**Required work:**
Below is a listing. Write out exactly its lines between the one holding "as (a & b & -> & Ha)." and the one holding "intros (pre &", inclusive.

**Available data:**

Lemma indexOf_spec (w : string) (s : string) : forall i,
  Competitors.indexOf s w = Some i ->
  exists pre post, s = pre +:+ w +:+ post /\ String.length pre = i.
Proof.
  induction s as [|c s IH]; intros i; cbn [Competitors.indexOf].
  - destruct (startsWith EmptyString w) eqn:E; [|done]. intros [= <-].
    apply startsWith_spec in E as [post E]. by exists EmptyString, post.
  - destruct (startsWith (String c s) w) eqn:E.
    + intros [= <-]. apply startsWith_spec in E as [post E]. by exists EmptyString, post.
    + destruct (Competitors.indexOf s w) as [j|] eqn:Ej; [|done]. intros [= <-].
      destruct (IH j eq_refl) as (pre & post & -> & Hlen).
      exists (String c pre), post. str_norm. cbn [String.length]. by rewrite Hlen.
Qed.

Lemma indexOf_includes (w : string) (s : string) :
  includes s w = true -> is_Some (Competitors.indexOf s w).
Proof.
  induction s as [|c s IH]; cbn [includes Competitors.indexOf].
  - intros ->. by eexists.
  - destruct (startsWith (String c s) w); [by eexists|]. cbn [orb].
    intros [j Hj]%IH. rewrite Hj. by eexists.
Qed.

Lemma substring_skip (pre s : string) (n : nat) :
  substring (String.length pre) n (pre +:+ s) = substring 0 n s.
Proof. induction pre as [|c pre IH]; str_norm; [done|]. cbn [String.length substring]. exact IH. Qed.

Lemma substring_take_app (a b : string) : forall n,
  String.length a <= n ->
  substring 0 n (a +:+ b) = a +:+ substring 0 (n - String.length a) b.
Proof.
  induction a as [|c a IH]; intros n Hn; str_norm.
  - by rewrite Nat.sub_0_r.
  - cbn [String.length] in *. destruct n as [|n]; [lia|].
    cbn [substring]. rewrite IH by lia. done.
Qed.

Lemma substring_prefix (s : string) : forall n,
  exists rest, s = substring 0 n s +:+ rest /\ String.length (substring 0 n s) <= n.
Proof.
  induction s as [|c s IH]; intros n.
  - exists EmptyString. destruct n; cbn; split; [done|lia|done|lia].
  - destruct n as [|n].
    + exists (String c s). cbn [substring]. by str_norm.
    + destruct (IH n) as (rest & Hr & Hl). exists rest. cbn [substring]. str_norm.
      split; [by rewrite <- Hr | cbn [String.length]; lia].
Qed.

Lemma string_split_at (s : string) : forall k,
  k <= String.length s ->
  exists a b, s = a +:+ b /\ String.length a = k.
Proof.
  induction s as [|c s IH]; intros k Hk; cbn [String.length] in Hk.
  - exists EmptyString, EmptyString. split; [done | cbn; lia].
  - destruct k as [|k].
    + by exists EmptyString, (String c s).
    + destruct (IH k ltac:(lia)) as (a & b & -> & Ha).
      exists (String c a), b. str_norm. split; [done | cbn [String.length]; lia].
Qed.

Lemma context_window (text comp : string) (idx : nat) :
  Competitors.indexOf text comp = Some idx ->
  let window := Competitors.slice text (idx - 30)
                  (String.length text `min` (idx + String.length comp + 30)) in
  Notions.substringOf comp window
  /\ Notions.substringOf window text
  /\ String.length window <= String.length comp + 60.
Proof.
  intros (pre & post & -> & Hpre)%indexOf_spec. cbv zeta. unfold Competitors.slice.
  destruct (string_split_at pre (idx - 30) ltac:(lia)) as (p1 & p2 & -> & Hp1).
  rewrite str_length_app in Hpre.
  set (n := _ `min` _ - (idx - 30)).
  assert (Hn : String.length (p2 +:+ comp) <= n
               /\ n - String.length (p2 +:+ comp) <= 30).
  { subst n. rewrite !str_length_app. lia. }
  destruct Hn as [Hn1 Hn2].
  destruct (substring_prefix post (n - String.length (p2 +:+ comp)))
    as (rest & Hrest & Hlen).
  assert (Hw : substring (idx - 30) n ((p1 +:+ p2) +:+ comp +:+ post)
               = (p2 +:+ comp) +:+ substring 0 (n - String.length (p2 +:+ comp)) post).
  { rewrite append_assoc_str, <- Hp1, substring_skip, <- (append_assoc_str p2 comp post).
    by apply substring_take_app. }
  rewrite Hw. clear Hw. set (q := substring 0 _ post) in *.
  split_and!.
  - exists p2, q. by rewrite append_assoc_str.
  - exists p1, rest. rewrite !append_assoc_str. by rewrite <- Hrest.
  - rewrite !str_length_app. rewrite str_length_app in Hn1, Hn2, Hlen. lia.
Qed.

Lemma context_windows (text : string) (competitors : list string) :
  (forall c, c ∈ competitors -> includes text c = true) ->
  Forall2 (fun comp ctx =>
             exists window,
               ctx = "..." +:+ window +:+ "..."
               /\ Notions.substringOf comp window
               /\ Notions.substringOf window text
               /\ String.length window <= String.length comp + 60)
          competitors (Competitors.extractCompetitorContext text competitors).
Proof.
  unfold Competitors.extractCompetitorContext.
  induction competitors as [|comp r IH]; intros Hall; [constructor|].
  cbn [omap list_omap].
  destruct (indexOf_includes comp text (Hall comp (list_elem_of_here _ _))) as [idx Hidx].
  rewrite Hidx. cbn [fmap option_fmap option_map].
  constructor.
  - eexists. split; [reflexivity|]. by apply context_window.
  - apply IH. intros c Hc. apply Hall. apply elem_of_cons. by right.
Qed.

(** X26. The snippets of [extractCompetitorContext]: when every name
    occurs in the text (as it does for the matched names that
    [trackCompetitors] passes), there is one snippet per name, in the order
    of the names; it is a window of the text between two ellipses, the
    window holds the name, and it is at most 60 characters longer than the
    name. *)
Theorem extractCompetitorContext_windows (text : string) (competitors : list string) :
  (forall c, c ∈ competitors -> includes text c = true) ->
  Forall2 (fun comp ctx =>
             exists window,
               ctx = "..." +:+ window +:+ "..."
               /\ Notions.substringOf comp window
               /\ Notions.substringOf window text
               /\ String.length window <= String.length comp + 60)
          competitors (Competitors.extractCompetitorContext text competitors).
Proof. apply context_windows. Qed.

Lemma extractCompetitorContext_windows_witness :
  Forall2 (fun comp ctx =>
             exists window,
               ctx = "..." +:+ window +:+ "..."
               /\ Notions.substringOf comp window
               /\ Notions.substringOf window "we moved from hubspot to a sheet"
               /\ String.length window <= String.length comp + 60)
          ["hubspot"]
          (Competitors.extractCompetitorContext "we moved from hubspot to a sheet" ["hubspot"]).
Proof.
  apply extractCompetitorContext_windows.
  intros c ->%list_elem_of_singleton. by vm_compute.
Defined.

(** X27. A name that does not occur in the text gets no snippet: the
    snippets are those of the names that occur. *)
Theorem extractCompetitorContext_skips (text : string) (competitors : list string) :
  Competitors.extractCompetitorContext text competitors
  = Competitors.extractCompetitorContext text
      (filter (fun c => includes text c = true) competitors).
Proof.
  unfold Competitors.extractCompetitorContext.
  induction competitors as [|comp r IH]; [done|].
  rewrite filter_cons. cbn [omap list_omap]. destruct (includes text comp) eqn:E.
  - rewrite decide_True by done. cbn [omap list_omap]. by rewrite IH.
  - rewrite decide_False by done.
    destruct (Competitors.indexOf text comp) as [idx|] eqn:Hidx; [|exact IH].
    apply indexOf_spec in Hidx as (pre & post & Heq & _).
    assert (includes text comp = true) as Hin by (apply includes_spec; eauto).
    congruence.
Qed.

Lemma elem_of_allMentions (fetch : Reddit.Fetch) (competitors subreddits : string)
    (limit : nat) (m : Competitors.Mention) :
  m ∈ Competitors.allMentions fetch competitors subreddits limit ->
  Competitors.subreddit m ∈ JSString.parseList subreddits
  /\ Competitors.mentionOf (Competitors.competitorListOf competitors)
       (Competitors.subreddit m) (Competitors.post m) = Some m.
Proof.
  unfold Competitors.allMentions. intros (sub & Hm & Hsub)%list_elem_of_bind.
  unfold Competitors.mentionsOfSub in Hm.
  destruct (fetch sub limit) as [children|]; [|by apply elem_of_nil in Hm].
  apply list_elem_of_omap in Hm as (p & _ & Hp).
  assert (Competitors.subreddit m = sub /\ Competitors.post m = p) as [-> ->].
  { unfold Competitors.mentionOf in Hp. cbv zeta in Hp.
    case_bool_decide; [|done]. by injection Hp as <-. }
  done.
Qed.

(** X28. What [trackCompetitors] reports: the mentions are those found in
    the communities, sorted by descending score, and [totalMentions] is
    their number; every mention comes from one of the given communities,
    names at least one competitor, names only competitors of the given list
    in the order of that list, each of them occurring in the lowercased
    title and body of the post, and carries one snippet per competitor it
    names. *)
Theorem trackCompetitors_mentions (fetch : Reddit.Fetch) (competitors subreddits : string)
    (limit : nat) :
  let t := Competitors.trackCompetitors fetch competitors subreddits limit in
  Competitors.mentions t ≡ₚ Competitors.allMentions fetch competitors subreddits limit
  /\ StronglySorted
       (fun a b => (Scout.score (Competitors.post b) <= Scout.score (Competitors.post a))%Z)
       (Competitors.mentions t)
  /\ Competitors.totalMentions t = length (Competitors.mentions t)
  /\ forall m, m ∈ Competitors.mentions t ->
       Competitors.subreddit m ∈ Competitors.trackedSubreddits t
       /\ Competitors.competitors m <> []
       /\ sublist (Competitors.competitors m) (Competitors.trackedCompetitors t)
       /\ (forall c, c ∈ Competitors.competitors m ->
             includes (toLowerCase (Scout.postText (Competitors.post m))) c = true)
       /\ length (Competitors.context m) = length (Competitors.competitors m).
Proof.
  cbv zeta. unfold Competitors.trackCompetitors.
  cbn [Competitors.mentions Competitors.totalMentions Competitors.trackedSubreddits
       Competitors.trackedCompetitors].
  split_and!.
  - apply sortWith_Permutation.
  - apply (sortWith_sorted (fun m => Scout.score (Competitors.post m))).
  - by rewrite sortWith_Permutation.
  - intros m Hm. rewrite sortWith_Permutation in Hm.
    apply elem_of_allMentions in Hm as [Hsub Hm]. split; [done|].
    unfold Competitors.mentionOf in Hm. cbv zeta in Hm.
    case_bool_decide as Hlen; [|done]. injection Hm as <-.
    cbn [Competitors.competitors Competitors.context Competitors.post].
    assert (Hin : forall c,
              c ∈ filter (fun c => includes (toLowerCase (Scout.postText (Competitors.post m))) c)
                    (Competitors.competitorListOf competitors) ->
              includes (toLowerCase (Scout.postText (Competitors.post m))) c = true).
    { intros c [Hc _]%list_elem_of_filter. by apply Is_true_true. }
    split_and!.
    + intros E. rewrite E in Hlen. cbn in Hlen. lia.
    + apply sublist_filter.
    + exact Hin.
    + symmetry. eapply Forall2_length, context_windows. exact Hin.
Qed.


(** ** The breakdown and the statistics of the daily digest *)

Lemma get_bump_eq (acc : list (string * nat)) (cat : string) :
  DailyDigest.get (DailyDigest.bump acc cat) cat
  = Some (S (default 0 (DailyDigest.get acc cat))).
Proof.
  induction acc as [|[k n] r IH]; cbn [DailyDigest.bump DailyDigest.get].
  - by rewrite decide_True.
  - destruct (decide (k = cat)) as [->|Hne]; cbn [DailyDigest.get].
    + by rewrite decide_True.
    + by rewrite decide_False.
Qed.

Lemma get_bump_ne (acc : list (string * nat)) (c cat : string) :
  c <> cat ->
  DailyDigest.get (DailyDigest.bump acc c) cat = DailyDigest.get acc cat.
Proof.
  intros Hne. induction acc as [|[k n] r IH]; cbn [DailyDigest.bump DailyDigest.get].
  - by rewrite decide_False.
  - destruct (decide (k = c)) as [->|Hk]; cbn [DailyDigest.get].
    + by rewrite !decide_False.
    + by rewrite IH.
Qed.

Lemma get_foldl_bump (keys : list string) (cat : string) : forall acc,
  NoDup keys ->
  DailyDigest.get (foldl DailyDigest.bump acc keys) cat
  = if decide (cat ∈ keys) then Some (S (default 0 (DailyDigest.get acc cat)))
    else DailyDigest.get acc cat.
Proof.
  induction keys as [|k r IH]; intros acc Hnd.
  - cbn [foldl]. rewrite decide_False; [done | apply not_elem_of_nil].
  - apply NoDup_cons in Hnd as [Hk Hr]. cbn [foldl]. rewrite IH by done.
    destruct (decide (k = cat)) as [->|Hne].
    + rewrite decide_False by done. rewrite get_bump_eq.
      rewrite decide_True by apply list_elem_of_here. done.
    + rewrite get_bump_ne by done.
      destruct (decide (cat ∈ r)) as [Hin|Hnin].
      * rewrite decide_True; [done | apply elem_of_cons; by right].
      * rewrite decide_False; [done|]. intros [->|Hin]%elem_of_cons; done.
Qed.

Lemma categoryBreakdown_foldl (pps : list (string * Scout.PainPoint)) (cat : string) :
  forall acc,
  Forall (fun pp => NoDup (Scout.categories pp.2).*1) pps ->
  DailyDigest.get
    (foldl (fun acc pp => foldl DailyDigest.bump acc (Scout.categories pp.2).*1) acc pps)
    cat
  = let n := length (filter (fun pp => cat ∈ (Scout.categories pp.2).*1) pps) in
    if decide (n = 0) then DailyDigest.get acc cat
    else Some (default 0 (DailyDigest.get acc cat) + n).
Proof.
  cbv zeta. induction pps as [|pp r IH]; intros acc Hnd; [done|].
  apply Forall_cons in Hnd as [Hpp Hr]. cbn [foldl]. rewrite IH by done.
  rewrite get_foldl_bump by done. rewrite filter_cons.
  destruct (decide (cat ∈ (Scout.categories pp.2).*1)) as [Hin|Hnin].
  - cbn [length default from_option id].
    rewrite (decide_False (P := S _ = 0)) by done.
    destruct (decide (length (filter _ r) = 0)) as [->|Hn]; f_equal; lia.
  - done.
Qed.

**Solution to the exercise:**
    + destruct (IH k ltac:(lia)) as (a & b & -> & Ha).
      exists (String c a), b. str_norm. split; [done | cbn [String.length]; lia].
Qed.

Lemma context_window (text comp : string) (idx : nat) :
  Competitors.indexOf text comp = Some idx ->
  let window := Competitors.slice text (idx - 30)
                  (String.length text `min` (idx + String.length comp + 30)) in
  Notions.substringOf comp window
  /\ Notions.substringOf window text
  /\ String.length window <= String.length comp + 60.
Proof.
  intros (pre & post & -> & Hpre)%indexOf_spec. cbv zeta. unfold Competitors.slice.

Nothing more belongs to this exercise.